▸ RECORDS SUPPLIED
#[global] Instance epidemic_plain : PlainRouting EpidemicRouting.
Proof.
  constructor; simpl.
  - intros rnd now loc peers s. by destruct (st_heap s !! loc).
  - intros rnd now loc peers s sel b s'. destruct (st_heap s !! loc); [|done]. by intros [= <- <-].
  - by intros [] loc b s.
Qed.

Lemma setSprayCopies_upkeep loc copies s : rtc upkeep s (setSprayCopies loc copies s).2.
Proof.
  unfold setSprayCopies. pose proof (up_SetMiscData sprayBundleCopiesKey (VUint64 copies) loc s) as Hu.
  destruct (bd_SetMiscData _ _ _ _) as [[] s']; by apply rtc_once.
Qed.

Lemma spray_copies_upkeep router loc s : rtc upkeep s (spray_copies router loc s).2.
Proof.
  unfold spray_copies, getSprayCopies, mbind, M_bind. destruct (st_heap s !! loc) as [bd|]; [|done].
  destruct (GetMiscData bd _) as [[]|]; [done..|]. pose proof (setSprayCopies_upkeep loc (sw_copies router) s) as Hu.
  by destruct (setSprayCopies _ _ _) as [[] s'].
Qed.

(** Spray and wait without splitting; the binary mode writes its copies into a block. *)
#[global] Instance spray_plain router : sw_binary router = false → PlainRouting (SprayRouting ebm router).
Proof.
  intros Hb. assert (∀ rnd now loc peers s, rtc upkeep s (spray_Select ebm router rnd now loc peers s).2 ∧
    ∀ sel b s', spray_Select ebm router rnd now loc peers s = (Ok (sel, b), s') → b = None) as Hsel.
  { intros rnd now loc peers s. unfold spray_Select, mbind, M_bind. rewrite Hb. pose proof (spray_copies_upkeep router loc s) as Hu.
    destruct (spray_copies router loc s) as [[copies| |] s1]; [|done..]. simpl in *. destruct (negb (0 <? copies)); [by split; [|intros ??? [= <- <-]]|].
    simpl. destruct (st_heap s1 !! loc) as [bd|]; [|done]. destruct (negb _); [by split; [|intros ??? [= <- <-]]|].
    unfold selectBasicSpray. destruct (if _ <=? copies then _ else _) as [n sel0]. unfold mbind, M_bind.
    pose proof (setSprayCopies_upkeep loc n s1) as Hu2. destruct (setSprayCopies _ _ _) as [[] s2]; simpl in *;
      (split; [by etrans|]); by intros ??? [= <- <-]. }
  constructor; simpl.
  - intros. apply Hsel.
  - intros rnd now loc peers s sel b s'. apply Hsel.
  - intros [] loc b s; [apply setSprayCopies_upkeep|]. unfold spray_NotifyReceivedBundle.
    destruct (ExtensionBlockByType _ _) as [[j cb]| |]; [|apply setSprayCopies_upkeep|done].
    destruct (cb_Value cb) as [[]|]; try done. apply setSprayCopies_upkeep.
Qed.
(** [generate] of every node class.  [this] is the position of the node in
    [m_nodes], [output_idx] the third argument of the C++ function. *)
Fixpoint generate (fuel : nat) (this : nat) (output_idx : N) (g : Graph)
  {struct fuel} : outcome (list byte * Graph) :=
  match fuel with
  | O => OutOfFuel
  | S fuel' =>
  match m_nodes g !! this with
  | None => Abort
  | Some n =>
  let self := m_id n in
  (* [o.node->generate(blob, graph, o.idx)] when [o.node] is not null *)
  let follow (o : option nat * N) : Gen :=
    match o with
    | (Some nx, i) => generate fuel' nx i
    | (None, _) => emit []
    end in
  (* [Node::generateNext], lines 173-177 *)
  let generateNext : Gen := λ g, follow (getOutputNode self 0 g) g in
  match data n with
  | CompareNode T =>
      match getInputNode self 0 g, getInputNode self 1 g with
      | (Some a, a_idx), (Some b, b_idx) =>
          (generate fuel' a a_idx ;> generate fuel' b b_idx
           ;> emit_compare fuel' this T a a_idx b b_idx) g
      | _, _ => fail_with this "Missing input" g
      end
  | IfNode =>
      let true_branch := getOutputNode self 0 g in
      let false_branch := getOutputNode self 1 g in
      let cond := getInputNode self 1 g in
      match true_branch.1, false_branch.1 with
      | Some _, Some _ =>
          match cond with
          | (Some c, c_idx) =>
              (generate fuel' c c_idx
               ;> emit [WasmOp.IF; 0x40]
               ;> follow true_branch
               ;> emit [WasmOp.ELSE]
               ;> follow false_branch
               ;> emit [WasmOp.END]) g
          | (None, _) => fail_with this "Missing condition" g
          end
      | _, _ => fail_with this "Missing outputs" g
      end
  | SequenceNode =>
      (fix loop (k : nat) (i : N) (g : Graph) {struct k}
         : outcome (list byte * Graph) :=
         match getOutputNode self i g with
         | (None, _) => Done ([], g)
         | (Some nx, _) =>
             match k with
             | O => OutOfFuel
             | S k' =>
                 (generate fuel' nx 0 ;> loop k' ((i + 1) mod u32_mod)) g
             end
         end) fuel' 0 g
  | SelfNode =>
      emit (WasmOp.GLOBAL_GET :: writeLEB128 WASMGlobals_SELF) g
  | CallNode _ _ => emit [] g
  | SetYawNode =>
      match getInputNode self 1 g, getInputNode self 2 g with
      | (Some o1, i1), (Some o2, i2) =>
          (generate fuel' o1 i1 ;> generate fuel' o2 i2
           ;> emit (WasmOp.CALL
                    :: writeLEB128 (WASMLumixAPI_index SET_YAW_API))
           ;> generateNext) g
      | _, _ => fail_with this "Missing inputs" g
      end
  | ConstNode m_value =>
      emit (WasmOp.F32_CONST :: write_u32 m_value) g
  | SwitchNode m_is_on =>
      if m_is_on then follow (getOutputNode self 0 g) g
      else follow (getOutputNode self 1 g) g
  | KeyInputNode =>
      if output_idx =? 0 then
        (* [case 0] has no [break] and runs on into [case 1] *)
        (entry_body (follow (getOutputNode self 0 g))
         ;> emit [WasmOp.LOCAL_GET; 0]) g
      else if output_idx =? 1 then emit [WasmOp.LOCAL_GET; 0] g
      else Abort
  | MouseMoveNode =>
      if output_idx =? 0 then
        (* [case 0] has no [break] and runs on into [case 1] *)
        (entry_body (follow (getOutputNode self 0 g))
         ;> emit [WasmOp.LOCAL_GET; 0]) g
      else if output_idx =? 1 then emit [WasmOp.LOCAL_GET; 0] g
      else if output_idx =? 2 then emit [WasmOp.LOCAL_GET; 1] g
      else Abort
  | Vec3Node => emit [] g
  | YawToDirNode => emit [] g
  | StartNode => entry_body (follow (getOutputNode self 0 g)) g
  | UpdateNode =>
      if output_idx =? 0 then entry_body (follow (getOutputNode self 0 g)) g
      else emit [WasmOp.LOCAL_GET; 0] g
  | MulNode =>
      match getInputNode self 0 g, getInputNode self 1 g with
      | (Some n0, i0), (Some n1, i1) =>
          (generate fuel' n0 i0 ;> generate fuel' n1 i1
           ;> emit_arith fuel' n0 i0 WasmOp.F32_MUL WasmOp.I32_MUL) g
      | _, _ => fail_with this "Missing inputs" g
      end
  | AddNode =>
      match getInputNode self 0 g, getInputNode self 1 g with
      | (Some n0, i0), (Some n1, i1) =>
          (generate fuel' n0 i0 ;> generate fuel' n1 i1
           ;> emit_arith fuel' n0 i0 WasmOp.F32_ADD WasmOp.I32_ADD) g
      | _, _ => fail_with this "Missing inputs" g
      end
  | SetVariableNode m_var =>
      match getInputNode self 1 g with
      | (Some nv, iv) =>
          (generate fuel' nv iv
           ;> emit (WasmOp.GLOBAL_SET
                    :: writeLEB128 ((m_var + WASMGlobals_USER) mod u32_mod))
           ;> generateNext) g
      | (None, _) => fail_with this "Missing input" g
      end
  | GetVariableNode m_var =>
      emit (WasmOp.GLOBAL_GET
            :: writeLEB128 ((m_var + WASMGlobals_USER) mod u32_mod)) g
  | GetPropertyNode prop cmp_type =>
      match getInputNode self 0 g with
      | (Some o, io) =>
          (generate fuel' o io
           ;> emit (WasmOp.I64_CONST
                    :: writeLEB128 (getPropertyHash host cmp_type prop))
           ;> emit (WasmOp.CALL
                    :: writeLEB128 (WASMLumixAPI_index GET_PROPERTY_FLOAT))) g
      | (None, _) => fail_with this "Missing entity input" g
      end
  | SetPropertyNode prop value cmp_type =>
      let o2 := getInputNode self 2 g in
      match getInputNode self 1 g with
      | (Some o1, i1) =>
          (generate fuel' o1 i1
           ;> emit (WasmOp.I64_CONST
                    :: writeLEB128 (getPropertyHash host cmp_type prop))
           ;> match o2 with
              | (Some n2, i2) => generate fuel' n2 i2
              | (None, _) =>
                  emit (WasmOp.F32_CONST :: write_u32 (atof_f32 host value))
              end
           ;> emit (WasmOp.CALL
                    :: writeLEB128 (WASMLumixAPI_index SET_PROPERTY_FLOAT))
           ;> generateNext) g
      | (None, _) => fail_with this "Missing entity input" g
      end
  end end end.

▸ WHAT IS REQUIRED
What you output must match the lines from the beginning of the material through the line with "None) as Hsel." exactly, both ends included.

▸ PROBLEM SOLUTION
#[global] Instance epidemic_plain : PlainRouting EpidemicRouting.
Proof.
  constructor; simpl.
  - intros rnd now loc peers s. by destruct (st_heap s !! loc).
  - intros rnd now loc peers s sel b s'. destruct (st_heap s !! loc); [|done]. by intros [= <- <-].
  - by intros [] loc b s.
Qed.

Lemma setSprayCopies_upkeep loc copies s : rtc upkeep s (setSprayCopies loc copies s).2.
Proof.
  unfold setSprayCopies. pose proof (up_SetMiscData sprayBundleCopiesKey (VUint64 copies) loc s) as Hu.
  destruct (bd_SetMiscData _ _ _ _) as [[] s']; by apply rtc_once.
Qed.

Lemma spray_copies_upkeep router loc s : rtc upkeep s (spray_copies router loc s).2.
Proof.
  unfold spray_copies, getSprayCopies, mbind, M_bind. destruct (st_heap s !! loc) as [bd|]; [|done].
  destruct (GetMiscData bd _) as [[]|]; [done..|]. pose proof (setSprayCopies_upkeep loc (sw_copies router) s) as Hu.
  by destruct (setSprayCopies _ _ _) as [[] s'].
Qed.

(** Spray and wait without splitting; the binary mode writes its copies into a block. *)
#[global] Instance spray_plain router : sw_binary router = false → PlainRouting (SprayRouting ebm router).
Proof.
  intros Hb. assert (∀ rnd now loc peers s, rtc upkeep s (spray_Select ebm router rnd now loc peers s).2 ∧
    ∀ sel b s', spray_Select ebm router rnd now loc peers s = (Ok (sel, b), s') → b = None) as Hsel.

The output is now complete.